Morton Gould fared best when concise. Symphonically he was somewhat unconvincing but when dealing with taut structures he was capable of considerable refinement and tangible nuance.

The Jekyll and Hyde Variations were premiered by Mitropoulos, who’d commissioned them, in 1957. If they show a deferment to the Schoenbergian model then one can also note that Gould was never able entirely to suppress his gift and such moments of beauty as there are in the score owe everything to his inherent broadmindedness. There is a theme and thirteen variations, lasting a good twenty-one minutes in this performance under the late Kenneth Schermerhorn, one of whose last recordings this must have been. Timbrally Gould is alert to texture and refinement, to colouristic opportunities. So the clarinet dominates the second variation and the third is generously lyric.

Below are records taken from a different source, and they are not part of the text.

(* ===== verification/Bootmain.v ===== *)
(** * bootmain.c and elf.h: the boot loader

    The loader reads the kernel, an ELF file that starts at sector 1 of the
    first drive, into memory and jumps to its entry point. The drive is the
    parameter of Ide.v; the state is the drive and memory. *)

From S2P Require Import Prelude CString Ide Kalloc Syscall Mp.

Definition SECTSIZE : Z := 512.
Definition ELF_MAGIC : Z := 0x464C457F.
Definition ELF_AT : Z := 0x10000.  (* scratch space *)

Record boot_st (D : Type) := mk_boot_st { bhw : D; bmem : mem }.
Arguments mk_boot_st {D}.
Arguments bhw {D}.
Arguments bmem {D}.

Section loader.
Context {D : Type} {dev : IdeDevice D}.

Definition b_inb (port : Z) : M (boot_st D) Z := λ s,
  let '(v, d) := dev_inb port (bhw s) in Ok (v, mk_boot_st d (bmem s)).
Definition b_outb (port data : Z) : M (boot_st D) unit :=
  modify (λ s, mk_boot_st (dev_outb port (u8 data) (bhw s)) (bmem s)).
(** [insl] stores at [addr]. *)
Definition b_insl (port addr : Z) (cnt : nat) : M (boot_st D) unit := λ s,
  let '(x, d) := dev_insl port cnt (bhw s) in Ok (tt, mk_boot_st d (store_bytes (bmem s) addr x)).

Fixpoint waitdisk_loop (fuel : nat) : M (boot_st D) unit :=
  match fuel with
  | O => hang
  | S fuel =>
      r ← b_inb 0x1F7;
      if negb (Z.land r 0xC0 =? 0x40) then waitdisk_loop fuel else mret tt
  end.
Definition waitdisk : M (boot_st D) unit := waitdisk_loop dev_polls.

Definition readsect (dst offset : Z) : M (boot_st D) unit :=
  waitdisk;;
  b_outb 0x1F2 1;;
  b_outb 0x1F3 offset;;
  b_outb 0x1F4 (Z.shiftr offset 8);;
  b_outb 0x1F5 (Z.shiftr offset 16);;
  b_outb 0x1F6 (Z.lor (Z.shiftr offset 24) 0xE0);;
  b_outb 0x1F7 0x20;;
  waitdisk;;
  b_insl 0x1F0 dst (Z.to_nat (SECTSIZE / 4)).

Fixpoint readseg_loop (fuel : nat) (pa epa offset : Z) : M (boot_st D) unit :=
  match fuel with
  | O => hang
  | S fuel =>
      if pa <? epa then readsect pa offset;; readseg_loop fuel (u32 (pa + SECTSIZE)) epa (u32 (offset + 1))
      else mret tt
  end.
Definition readseg (pa count offset : Z) : M (boot_st D) unit :=
  readseg_loop (Z.to_nat (count / SECTSIZE + 3)) (u32 (pa - offset mod SECTSIZE)) (u32 (pa + count))
    (offset / SECTSIZE + 1).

String vigour is answered by communal chatter in the fourth and the expressionist moments of the fifth clarify into more overt impressionist lyricism. So it goes, with darker models and lighter ones coalescing throughout. Those darker moments are exemplified by the grotesque dance of the eighth, the snarling brass of the twelfth, the fractious brass and percussion outbursts of the seventh. Equally there is the quiescent, unresolved unease of the last and the genuinely compact but attractive colours Gould evokes throughout.

The companion work Fall River Legend is much better known, albeit usually in the shape of the concert suite (such as in Howard Hanson’s wonderful old recording). Here the Lizzie Borden-based scenario is enacted in full ballet guise. It’s a much more amenable score stylistically than its disc companion. It includes the narration in the Prologue (James F Neal) and covers a great deal of timbral and colouristic ground, from the piano-laced aesthetics of the Waltzes, the warm coursing trumpet of the Elegy and plenty of tense music depicting the psycho-drama enacted in the story-line. There’s a sinister little lullaby for instance to go alongside the diaphanous, refined scoring of the Serenade and mounting string tension with the religiose and hymnal buffeted by a swirling string melos. The influence of Copland is apparent (I sense it most overtly in the brassy Church Social) but also some impressionist fingerprints that so atmospherically point the spectral delicacy of the flute – so powerful and compact – in the Cotillion Coda. The tolling bells and drum roll at the end may be an alternative historical construct - Borden famously escaped the gallows - but the internal logic of the ballet has its own perfect symmetry. It’s a splendid score and how pleasurable to hear it in full, not least under the sympathetic direction of Schermerhorn and his Nashville forces.

The contrast between the two scores adds its own dimension and allows us to see Gould in greater perspective than he is generally allowed. With good notes and a gimmick-free recording this is a more than handy addition to the catalogue.